"Wasn't Expecting That" is a song recorded by British singer-songwriter Jamie Lawson. It was originally released on 11 March 2011 as the lead single from his third studio album Wasn't Expecting That (2011) and peaked at number 3 on the Irish Singles Chart. Lawson was the first artist signed by Ed Sheeran to his new record label, Gingerbread Man Recordings in 2015. The song was re-released on 3 April 2015 as the lead single from his fourth studio album Jamie Lawson. The song peaked at number 6 on the UK Singles Chart. On 31 July 2016, Lawson performed the song in an episode of the Australian soap Neighbours.

Music video
Three variations of the music video were made: the original, an international version and an Australian version.

The original version of the song was posted as an acoustic performance to YouTube in January 2011 and now has over 1 million views. 

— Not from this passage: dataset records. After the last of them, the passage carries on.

Lemma register_then_list_witness :
  exists st1 feeders,
    register_feeder plain_repr "f2" "Feeder Two" "Loc B" JNull f1_state
      = (Returns (success (JDict [("feeder_id", JStr "f2"); ("name", JStr "Feeder Two");
                                  ("location", JStr "Loc B"); ("configuration", JNull)])),
         st1)
    /\ get_registered_feeders plain_repr st1 = (Returns (success (JList feeders)), st1)
    /\ In (JDict [("feeder_id", JStr "f2"); ("name", JStr "Feeder Two");
                  ("location", JStr "Loc B"); ("configuration", JNull)]) feeders.
Proof.
  apply (register_then_list plain_repr f1_state "f2" "Feeder Two" "Loc B" JNull);
    reflexivity.
Defined.

Lemma register_feeder_rejects_duplicate_witness :
  register_feeder plain_repr "f1" "Another" "Elsewhere" JNull f1_state
    = (Returns (error (already_exists "f1")), f1_state)
  /\ already_exists "f1" = "Feeder ID 'f1' already exists.".
Proof.
  apply (proj1 (register_feeder_rejects_duplicate
                  plain_repr f1_state "f1" "Another" "Elsewhere" JNull) f1_record).
  reflexivity.
Defined.

Lemma unregistered_feeder_not_found_witness :
  get_feeder_health plain_repr "unknown" f1_state
    = (Returns (error (not_found "unknown")), f1_state)
  /\ get_feeder_alerts plain_repr "unknown" f1_state
    = (Returns (error (not_found "unknown")), f1_state)
  /\ not_found "unknown" = "Feeder ID 'unknown' not found.".
Proof.
  apply (unregistered_feeder_not_found plain_repr f1_state "unknown").
  reflexivity.
Defined.



Lemma get_registered_feeders_skips_dangling_witness :
  (get_registered_feeders plain_repr ghost_state).1
    = (get_registered_feeders plain_repr
         (memory_set _get_all_feeders_key (JList [JStr "f1"]) ghost_state)).1
  /\ (forallb (fun j => readable (stored plain_repr ghost_state j)) [JStr "f1"] = true ->
      get_registered_feeders plain_repr ghost_state
        = (Returns (success (JList (report_of plain_repr ghost_state [JStr "f1"]))),
           ghost_state)).
Proof.
  apply (get_registered_feeders_skips_dangling
           plain_repr ghost_state [] [JStr "f1"] (JStr "ghost"));
    reflexivity.
Defined.

Lemma from_dict_contract_witness :
  exists k, from_dict legacy_record = Raises (KeyError k)
            /\ In k ["feeder_id"; "name"; "location"]
            /\ dict_get k [("feeder_id", JStr "a"); ("name", JStr "Feeder A")] = None.
Proof.
  apply (proj1 (from_dict_contract
                  [("feeder_id", JStr "a"); ("name", JStr "Feeder A")]
                  (mkFeeder JNull JNull JNull JNull))).
  right. right. reflexivity.
Defined.

(** C8, as stated, fails on [bare_state]: the record stored for [a] has
    three fields, and the record reported for it has four. *)
Lemma get_registered_feeders_order_counterexample :
  _memory bare_state !! "feeder:a" = Some bare_record
  /\ get_registered_feeders plain_repr bare_state
    = (Returns (success (JList
         [JDict [("feeder_id", JStr "a"); ("name", JStr "Feeder A");
                 ("location", JStr "Loc A"); ("configuration", JNull)]])),
       bare_state)
  /\ JDict [("feeder_id", JStr "a"); ("name", JStr "Feeder A");
            ("location", JStr "Loc A"); ("configuration", JNull)] <> bare_record.
Proof.
  split; [reflexivity|]. split; [apply bare_listing | discriminate].
Qed.

Lemma get_registered_feeders_order_witness :
  get_registered_feeders plain_repr bare_state
    = (Returns (success (JList
         (map (fun i => listed (stored plain_repr bare_state i))
              (List.filter (fun i => truthy (stored plain_repr bare_state i))
                 [JStr "a"])))), bare_state).
Proof.
  apply (proj1 (get_registered_feeders_order plain_repr bare_state [JStr "a"]
                  eq_refl eq_refl)).
Defined.

Lemma register_feeder_touches_two_keys_witness :
  _memory f1_state !! "alerts:f1" = _memory empty_state !! "alerts:f1".
Proof.
  apply (proj2 (proj2 (register_feeder_touches_two_keys plain_repr empty_state f1_state
                         "f1" "Feeder One" "Loc A" f1_config f1_record eq_refl))).
Defined.

(** ** Further runs on the sample stores *)

Lemma register_feeder_partial_write_witness :
  register_feeder plain_repr "f1" "Feeder One" "Loc A" f1_config odd_index_state
    = (Raises AttributeError,
       mkState (<["feeder:f1" := f1_record]> (_memory odd_index_state))
               [<["feeder:f1" := f1_record]> (_memory odd_index_state)])
  /\ (<["feeder:f1" := f1_record]> (_memory odd_index_state)) !! "all_feeders"
     = _memory odd_index_state !! "all_feeders".
Proof.
  apply (register_feeder_partial_write plain_repr odd_index_state
           "f1" "Feeder One" "Loc A" f1_config); reflexivity.
Defined.

Lemma register_feeder_success_effect_witness :
  exists st1,
    register_feeder plain_repr "f2" "Feeder Two" "Loc B" JNull f1_state
      = (Returns (success (JDict [("feeder_id", JStr "f2"); ("name", JStr "Feeder Two");
                                  ("location", JStr "Loc B"); ("configuration", JNull)])),
         st1)
    /\ _memory st1 !! "feeder:f2"
       = Some (JDict [("feeder_id", JStr "f2"); ("name", JStr "Feeder Two");
                      ("location", JStr "Loc B"); ("configuration", JNull)])
    /\ _memory st1 !! "all_feeders" = Some (JList [JStr "f1"; JStr "f2"])
    /\ dumps st1 = dumps f1_state
         ++ [<["feeder:f2" :=
                 JDict [("feeder_id", JStr "f2"); ("name", JStr "Feeder Two");
                        ("location", JStr "Loc B"); ("configuration", JNull)]]>
               (_memory f1_state);
             _memory st1].
Proof.
  apply (register_feeder_success_effect plain_repr f1_state
           "f2" "Feeder Two" "Loc B" JNull); reflexivity.
Defined.

Lemma run_keeps_entries_witness :
  _memory (run plain_repr [Register "f1" "Another" "Elsewhere" JNull;
                           Register "f2" "Feeder Two" "Loc B" JNull] f1_state)
    !! "feeder:f1" = Some f1_record.
Proof.
  apply (run_keeps_entries plain_repr
           [Register "f1" "Another" "Elsewhere" JNull;
            Register "f2" "Feeder Two" "Loc B" JNull] f1_state "feeder:f1" f1_record);
    [discriminate | reflexivity].
Defined.

Lemma run_extends_index_witness :
  exists more : list string,
    _memory (run plain_repr [Register "f2" "Feeder Two" "Loc B" JNull; ListFeeders] f1_state)
      !! "all_feeders" = Some (JList ([JStr "f1"] ++ map JStr more)).
Proof.
  apply (run_extends_index plain_repr
           [Register "f2" "Feeder Two" "Loc B" JNull; ListFeeders] f1_state [JStr "f1"]).
  reflexivity.
Defined.

Lemma results_have_two_shapes_witness :
  JDict [("status", JStr "success"); ("report", JStr "Operational and healthy.")]
    = success (JStr "Operational and healthy.")
  \/ JDict [("status", JStr "success"); ("report", JStr "Operational and healthy.")]
    = error ("Feeder ID '" +:+ "f1" +:+ "' not found.").
Proof.
  apply (results_have_two_shapes plain_repr (Health "f1") f1_state). reflexivity.
Defined.

Lemma listing_reports_four_fields_witness :
  exists ids feeders,
    index_ids bare_state = Some ids
    /\ success (JList [JDict [("feeder_id", JStr "a"); ("name", JStr "Feeder A");
                              ("location", JStr "Loc A"); ("configuration", JNull)]])
       = success (JList feeders)
    /\ Forall four_fields feeders /\ length feeders <= length ids.
Proof.
  apply (listing_reports_four_fields plain_repr bare_state). reflexivity.
Defined.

A music video to accompany the new recording for re-release was posted to YouTube on 26 August 2015 at a total length of three minutes and twenty-eight seconds. The video, directed by award-winning filmmaker Bouha Kazmi, has more than 11 million views on YouTube. The video tells the story of a couple who fall in love, but are then left traumatised when the woman is diagnosed with terminal cancer. It follows the couple as they go back in time throughout their relationship. It shows the woman giving birth, the two getting married and their first kiss. 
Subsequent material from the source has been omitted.